Option 1 - complete recursive enumeration. There is one recursive function, which is passed the next number, the current sum and the current list of taken numbers. The function either takes the next number or skips it and is called recursively for the next number. If the amount is too large, it is simply returned immediately. If the sum is n - displays the current numbers and returns.
It is possible to store a list of taken numbers in a global array/list. But you have to carefully roll it back. Before the recursive call, if a new number has been added, then after calling it, remove it from the array / list. So the memory consumption will be O(n) instead of O(n^2).
Something like this:

void Generate(int n, int next, int sum, vector<int> taken) {
  if (next > n || sum > n) return;
  if (sum == n) {
   Output(taken);
  }
  Generate(n, next+1, sum, taken);
  taken.push_back(next);
  Generate(n, next+1, sum+next, taken);
}

...

Generate(n, 1, 0, {});

But this solution will not be the fastest - because it will go into long "dead ends".
Option 2 is an optimized iteration that doesn't iterate over anything extra.

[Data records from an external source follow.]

Lemma backward_sweep_spec (alpha beta : list float) :
  length alpha = (length args - 1)%nat ->
  length beta = (length args - 1)%nat ->
  forall j sp,
    inv args res sp -> (j + 2 <= length args)%nat ->
    (forall k, (j < k)%nat -> (k + 2 <= length args)%nat ->
               backward_ok alpha beta sp k) ->
    exists sp',
      for_each (range_down (Z.of_nat j) 0) (backward_step alpha beta) sp
      = Ok sp' /\
      inv args res sp' /\
      (forall k, (1 <= k)%nat -> (k + 2 <= length args)%nat ->
                 backward_ok alpha beta sp' k) /\
      a <$> sp' = a <$> sp /\ b <$> sp' = b <$> sp /\
      d <$> sp' = d <$> sp /\ x <$> sp' = x <$> sp /\
      sp' !! 0%nat = sp !! 0%nat /\
      sp' !! (length args - 1)%nat = sp !! (length args - 1)%nat.
Proof.
  intros Hla Hlb. induction j as [|j IH]; intros sp Hinv Hj Hok.
  - cbn. exists sp. split; [reflexivity|]. split; [exact Hinv|].
    split; [intros k Hk Hk2; apply Hok; lia|]. auto 10.
  - rewrite range_down_S. cbn [for_each].
    pose proof (inv_length _ _ sp Hinv) as Hlen.
    destruct (lookup_lt_is_Some_2 alpha (S j)) as [ak Hak]; [lia|].
    destruct (lookup_lt_is_Some_2 beta (S j)) as [bk Hbk]; [lia|].
    destruct (lookup_lt_is_Some_2 sp (S j)) as [s Hs]; [lia|].
    destruct (lookup_lt_is_Some_2 sp (S (S j))) as [s' Hs']; [lia|].
    rewrite (backward_step_eq alpha beta sp (S j) ak bk s s' Hak Hbk Hs Hs').
    cbn [bind].
    destruct (IH (<[S j := set_c (fadd (fmul ak (c s')) bk) s]> sp))
      as (sp' & Hrun & Hinv' & Hok' & Hfa & Hfb & Hfd & Hfx & H0 & Hn).
    + apply inv_insert; auto; lia.
    + lia.
    + intros k Hk Hk2. destruct (Nat.eq_dec k (S j)) as [->|Hne].
      * exists (set_c (fadd (fmul ak (c s')) bk) s), s', ak, bk.
        rewrite list_lookup_insert_eq by lia.
        rewrite list_lookup_insert_ne by lia. auto.
      * apply backward_ok_insert; [lia|]. apply Hok; lia.
    + exists sp'. split; [exact Hrun|]. split; [exact Hinv'|].
      split; [exact Hok'|].
      rewrite Hfa, Hfb, Hfd, Hfx, H0, Hn.
      rewrite !(fmap_insert_same _ sp (S j) s (set_c _)) by auto.
      rewrite !list_lookup_insert_ne by lia. auto 10.
Qed.

Lemma sweep_frame (j : nat) :
  forall sp, inv args res sp -> (j < length args)%nat ->
  exists sp',
    for_each (range_down (Z.of_nat j) 0) (sweep_step res) sp = Ok sp' /\
    a <$> sp' = a <$> sp /\ c <$> sp' = c <$> sp /\ x <$> sp' = x <$> sp /\
    sp' !! 0%nat = sp !! 0%nat.
Proof.
  induction j as [|j IH]; intros sp Hinv Hj.
  - cbn. exists sp. auto.
  - rewrite range_down_S. cbn [for_each].
    pose proof (inv_length _ _ sp Hinv) as Hlen.
    destruct (lookup_lt_is_Some_2 sp (S j)) as [s Hs]; [lia|].
    destruct (lookup_lt_is_Some_2 sp (S j - 1)) as [t Ht]; [lia|].
    rewrite (sweep_step_eq args res Hdist sp (S j) s t) by (auto; lia).
    cbn [bind].
    destruct (IH (<[S j := set_b (new_b s t (seg args (S j))
                                    (sample res (S j) - sample res (S j - 1)))
                            (set_d (new_d s t (seg args (S j))) s)]> sp))
      as (sp' & Hrun & Hfa & Hfc & Hfx & H0).
    + apply (inv_insert args res sp (S j) s
               (fun u => set_b _ (set_d _ u))); auto. lia.
    + lia.
    + exists sp'. split; [exact Hrun|]. rewrite Hfa, Hfc, Hfx, H0.
      rewrite !(fmap_insert_same _ sp (S j) s
                  (fun u => set_b _ (set_d _ u))) by auto.
      rewrite list_lookup_insert_ne by lia. auto.
Qed.

End Sweeps.

Lemma backward_ok_same_c (alpha beta : list float) (sp sp' : list Spline)
    (k : nat) :
  c <$> sp' = c <$> sp -> backward_ok alpha beta sp k ->
  backward_ok alpha beta sp' k.
Proof.
  intros Hc (s & s' & ak & bk & Hs & Hs' & Ha & Hb & Heq).
  assert (Hk : forall j t, sp !! j = Some t ->
                 exists t', sp' !! j = Some t' /\ c t' = c t).
  { intros j t Ht.
    assert (H : (c <$> sp') !! j = Some (c t))
      by (rewrite Hc, list_lookup_fmap, Ht; reflexivity).
    rewrite list_lookup_fmap in H.
    destruct (sp' !! j) as [t'|]; [|discriminate].
    injection H as H. eauto. }
  destruct (Hk _ _ Hs) as (t & Ht & Hct).
  destruct (Hk _ _ Hs') as (t' & Ht' & Hct').
  exists t, t', ak, bk. rewrite Hct, Hct'. auto.
Qed.

(** The whole of [build] on valid input: the three stages complete, and
    the records returned satisfy the equations of every round of the
    three loops. *)
Lemma build_solved (args res : list Q) :
  valid_input args res ->
  exists sp0 sp1 sp alpha beta,
    initial_splines args res (Z.of_nat (length args)) = Ok sp0 /\
    solve_equations_system res (Z.of_nat (length args)) sp0 = Ok sp1 /\
    for_each (range_down (Z.of_nat (length args) - 1) 0) (sweep_step res) sp1
      = Ok sp /\
    build args res (Z.of_nat (length args)) = Ok sp /\
    inv args res sp /\
    alpha !! 0%nat = Some f0 /\ beta !! 0%nat = Some f0 /\
    (forall k, (1 <= k)%nat -> (k + 2 <= length args)%nat ->
       forward_ok args res alpha beta k /\ backward_ok alpha beta sp k) /\
    (forall k, (1 <= k < length args)%nat -> derived args res sp k) /\
    (a <$> sp1 = a <$> sp0 /\ b <$> sp1 = b <$> sp0 /\
     d <$> sp1 = d <$> sp0 /\ x <$> sp1 = x <$> sp0 /\
     sp1 !! 0%nat = sp0 !! 0%nat /\
     sp1 !! (length args - 1)%nat = sp0 !! (length args - 1)%nat) /\
    (a <$> sp = a <$> sp1 /\ c <$> sp = c <$> sp1 /\ x <$> sp = x <$> sp1 /\
     sp !! 0%nat = sp1 !! 0%nat).
Proof.
  intros Hv. pose proof Hv as (Hlen & H2 & Hasc).
  pose proof (ascending_distinct args Hasc) as Hd.
  destruct (build_stages args res Hv)
    as (sp0 & sp1 & sp & H0 & H1 & Hsw & Hb & Hi0 & Hi1 & Hi).
  destruct (forward_sweep_spec args res Hd sp0 Hi0 (length args - 2) 1
              (replicate (length args - 1) f0)
              (replicate (length args - 1) f0))
    as (alpha & beta & Hfw & Hla & Hlb & Ha0 & Hb0 & Hfok);
    try (rewrite ?length_replicate; lia);
    try (apply lookup_replicate_2; lia).
  destruct (backward_sweep_spec args res alpha beta Hla Hlb
              (length args - 2) sp0 Hi0)
    as (sp1' & Hbw & Hi1' & Hbok & Hf1); [lia| |].
  { intros k Hk Hk2. lia. }
  assert (sp1' = sp1).
  { unfold solve_equations_system, np_zeros in H1.
    destruct (Z.ltb_spec (Z.of_nat (length args) - 1) 0) as [Hneg|_]; [lia|].
    cbn [bind] in H1.
    replace (Z.to_nat (Z.of_nat (length args) - 1)) with (length args - 1)%nat
      in H1 by lia.
    change (Z.of_nat 1) with 1%Z in Hfw.
    replace (Z.of_nat (length args) - 1)%Z
      with (Z.of_nat (length args - 1)) in H1 by lia.
    rewrite Hfw in H1. cbn [bind fst snd] in H1.
    replace (Z.of_nat (length args) - 2)%Z
      with (Z.of_nat (length args - 2)) in H1 by lia.
    congruence. }
  subst sp1'.
  destruct (sweep_frame args res Hd (length args - 1) sp1 Hi1)
    as (sp' & Hsw' & Hf2); [lia|].
  assert (sp' = sp).
  { replace (Z.of_nat (length args - 1)) with (Z.of_nat (length args) - 1)%Z
      in Hsw' by lia. congruence. }
  subst sp'.
  destruct (build_derived args res Hv) as (sp_ & Hb_ & _ & Hder).
  assert (sp_ = sp) by congruence. subst sp_.
  exists sp0, sp1, sp, alpha, beta.
  repeat (split; [assumption|]).
  split; [|split; [exact Hder|split; [exact Hf1|exact Hf2]]].
  intros k Hk Hk2. split; [apply Hfok; lia|].
  apply (backward_ok_same_c alpha beta sp1 sp); [apply Hf2|].
  apply Hbok; lia.
Qed.

(** ** The linear system that [solve_equations_system] solves *)

Lemma knot_equation (args res : list Q) (sp : list Spline)
    (alpha beta : list float) (i : nat) (sprev s sn : Spline) (gp g gn : Q) :
  inv args res sp ->
  alpha !! 0%nat = Some f0 -> beta !! 0%nat = Some f0 ->
  (1 <= i)%nat ->
  forward_ok args res alpha beta i -> backward_ok alpha beta sp i ->
  ((2 <= i)%nat -> backward_ok alpha beta sp (i - 1)) ->
  sp !! (i - 1)%nat = Some sprev -> sp !! i = Some s -> sp !! S i = Some sn ->
  c sprev = Finite gp -> c s = Finite g -> c sn = Finite gn ->
  (seg args i * gp + 2 * seg args i * (1 + seg args (i + 1)) * g
   + seg args (i + 1) * gn == rhs args res i)%Q.
Proof.
  intros Hinv Ha0 Hb0 Hi (ap & bp & Hap & Hbp & Ha & Hb)
    (s_ & sn_ & ak & bk & Hs_ & Hsn_ & Hak & Hbk & Hc) Hprev
    Hsprev Hs Hsn Hgp Hg Hgn.
  assert (s_ = s) by congruence. assert (sn_ = sn) by congruence.
  assert (ak = new_alpha (seg args i) (seg args (i + 1)) ap) by congruence.
  assert (bk = new_beta (seg args i) (seg args (i + 1)) (rhs args res i) ap bp)
    by congruence.
  subst s_ sn_ ak bk. rewrite Hg, Hgn in Hc.
  set (h := seg args i) in *. set (h' := seg args (i + 1)) in *.
  set (F := rhs args res i) in *.
  unfold new_alpha, new_beta, pivot in Hc.
  destruct ap as [Ap|]; [|cbn in Hc; discriminate].
  cbn [fadd fmul fsub fneg lift2 np_truediv f1 f2] in Hc.
  destruct (Qeq_bool (h * (Ap + 2 * (1 + h'))) 0) eqn:Hz; [discriminate|].
  destruct bp as [Bp|]; [|discriminate].
  cbn [fadd fmul fsub lift2 np_truediv] in Hc. rewrite Hz in Hc.
  cbn [fadd lift2] in Hc. injection Hc as Hc.
  assert (HP : ~ (h * (Ap + 2 * (1 + h')) == 0)%Q) by (apply Qeq_bool_neq, Hz).
  assert (Hrel : (gp == Ap * g + Bp)%Q).
  { destruct (Nat.eq_dec i 1) as [->|Hne].
    - destruct Hinv as (_ & Hf & _). change (1 - 1)%nat with 0%nat in *.
      destruct (Hf _ Hsprev) as (_ & Hc0 & _).
      unfold f0 in *.
      assert (gp = 0%Q) by congruence.
      assert (Ap = 0%Q) by congruence. assert (Bp = 0%Q) by congruence.
      subst. ring.
    - destruct Hprev as (t & t' & ak & bk & Ht & Ht' & Hak' & Hbk' & Hc');
        [lia|].
      replace (S (i - 1)) with i in Ht' by lia.
      assert (t = sprev) by congruence. assert (t' = s) by congruence.
      assert (ak = Finite Ap) by congruence.
      assert (bk = Finite Bp) by congruence. subst t t' ak bk.
      rewrite Hgp, Hg in Hc'. cbn in Hc'. injection Hc' as ->. reflexivity. }
  rewrite Hrel, Hc. field.
  split; intros Hx; apply HP; rewrite Hx; ring.
Qed.



Lemma cubic_d1_finite (s : Spline) (be ga de t : Q) :
  b s = Finite be -> c s = Finite ga -> d s = Finite de ->
  cubic_d1 s (Finite t) = Finite (be + ga * t + de * t ^ 2 / 2).
Proof. intros Hb Hc Hd. unfold cubic_d1. rewrite Hb, Hc, Hd. reflexivity. Qed.

Lemma derived_values (args res : list Q) (sp : list Spline) (k : nat)
    (s t : Spline) (g gt : Q) :
  distinct_neighbours args -> (1 <= k < length args)%nat ->
  derived args res sp k ->
  sp !! k = Some s -> sp !! (k - 1)%nat = Some t ->
  c s = Finite g -> c t = Finite gt ->
  ~ (seg args k == 0)%Q /\
  d s = Finite ((g - gt) / seg args k) /\
  b s = Finite (seg args k * (2 * g + gt) / 6
                + (sample res k - sample res (k - 1)) / seg args k).
Proof.
  intros Hd Hk (s_ & t_ & p & q & r & r' & Hs_ & Ht_ & Hp & Hq & Hr' & Hr & Hdd & Hbb)
    Hs Ht Hg Hgt.
  assert (s_ = s) by congruence. assert (t_ = t) by congruence. subst s_ t_.
  pose proof (seg_nonzero args Hd k Hk) as Hz.
  unfold seg in *.
  rewrite (knot_lookup args k q Hq), (knot_lookup args (k - 1) p Hp) in *.
  rewrite (sample_lookup res k r Hr), (sample_lookup res (k - 1) r' Hr').
  rewrite Hg, Hgt in Hdd, Hbb.
  cbn [fsub fadd fmul lift2 np_truediv f2 f6] in Hdd, Hbb.
  rewrite Hz in Hdd, Hbb. change (Qeq_bool 6 0) with false in Hbb.
  split; [apply Qeq_bool_neq, Hz|]. split; assumption.
Qed.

First, as in the knapsack problem, when solving dynamic programming, we find all the options to score each amount.
Get a two-dimensional array nx (n+1). d[i][j] will store whether sum j can be collected using numbers from 1 to i.
Base - d[0][0] = true (no numbers - you can dial zero), d[i][0] = false (no numbers. You can't dial zero).
recalculation: d[i][j] = d[i-1][ji] or d[i-1][j] (either we take the current number or not)
Naturally, the first option is considered only if i<=j. You can count this array either with a recursive memory function or just stupidly with two nested loops.
Then we modify our recursive function from the first option. Now it will seem to go from the end and the parameters will be - how many first numbers we can use, how much we should dial and what larger numbers have already been taken. The function again has 2 options - either we take the current number or not. But at the same time, we look in the d[][] array, and can we even dial the required amount with the numbers given to us. If not, we return immediately. When we come to the remaining sum of 0, we display the dialed numbers.
Both solutions have O(2^n) time complexity, but the second one will be several times faster because it doesn't iterate over any dead ends. Perhaps, if you think about it, you can get rid of dynamic programming and generally derive a formula when you can collect a given number k from numbers from 1 to i (maybe there is a formula like i*(i+1)/2 <= k).
If your task is not to display all the sets (there are a lot of them! About 2 ^ n), but to count their number, then there is no need for recursive enumeration, but you can modify dynamic programming, which will instead of true / false count how many ways to collect numbers from i sum j. there will be a formula of the form d[i][j] = d[i-1][j] + d[i-1][ji]. Then the whole solution will be O(n^2) in time and can be done O(n) in memory if you think a little (and store only two or one row of the matrix d).

X
xmoonlight, 2020-07-08
@xmoonlight

Binary tree traversal.

U
uvelichitel, 2020-07-08
@uvelichitel

If you have a pairing algorithm, just apply it recursively to the elements of the pairs.

S
Somewhere Intech, 2020-07-08
@john36allTa

works on small ones, there is no way to check on large ones

function* genz( n ){
  for ( let i = n-1; i > 1; i--){
    let a = n - i;
    if (a < i) yield [i,a]
    for (let d of [...genz(a)])
      if (!d.some(value => value >= a || value >= i)) yield [i, ...d]
  }
}

//pretty print
console.log([...genz(13)].map(v=>v.join(' + ')).join('\r\n'), '\r\n');

Z
Zanak, 2020-07-09
@Zanak

This option seems to work:

package main

import "fmt"

func sum(s []int) int {
  result := 0
  for _, v := range s {
    result = result + v
  }
  return result
}

func main() {
  n := 10000
  var stack []int
  p := n - 1
  for p > 0 {
    stack = append(stack, p)
    for j := p - 1; j > 0; j-- {
      stack = append(stack, j)
      cur := sum(stack)
      if cur < n {
        continue
      } else if cur == n {
        fmt.Printf("%++v\n", stack)
      }
      stack = stack[:len(stack)-1]
    }
    stack = nil
    p--
  }
}

I'm sorry, I don't write on node.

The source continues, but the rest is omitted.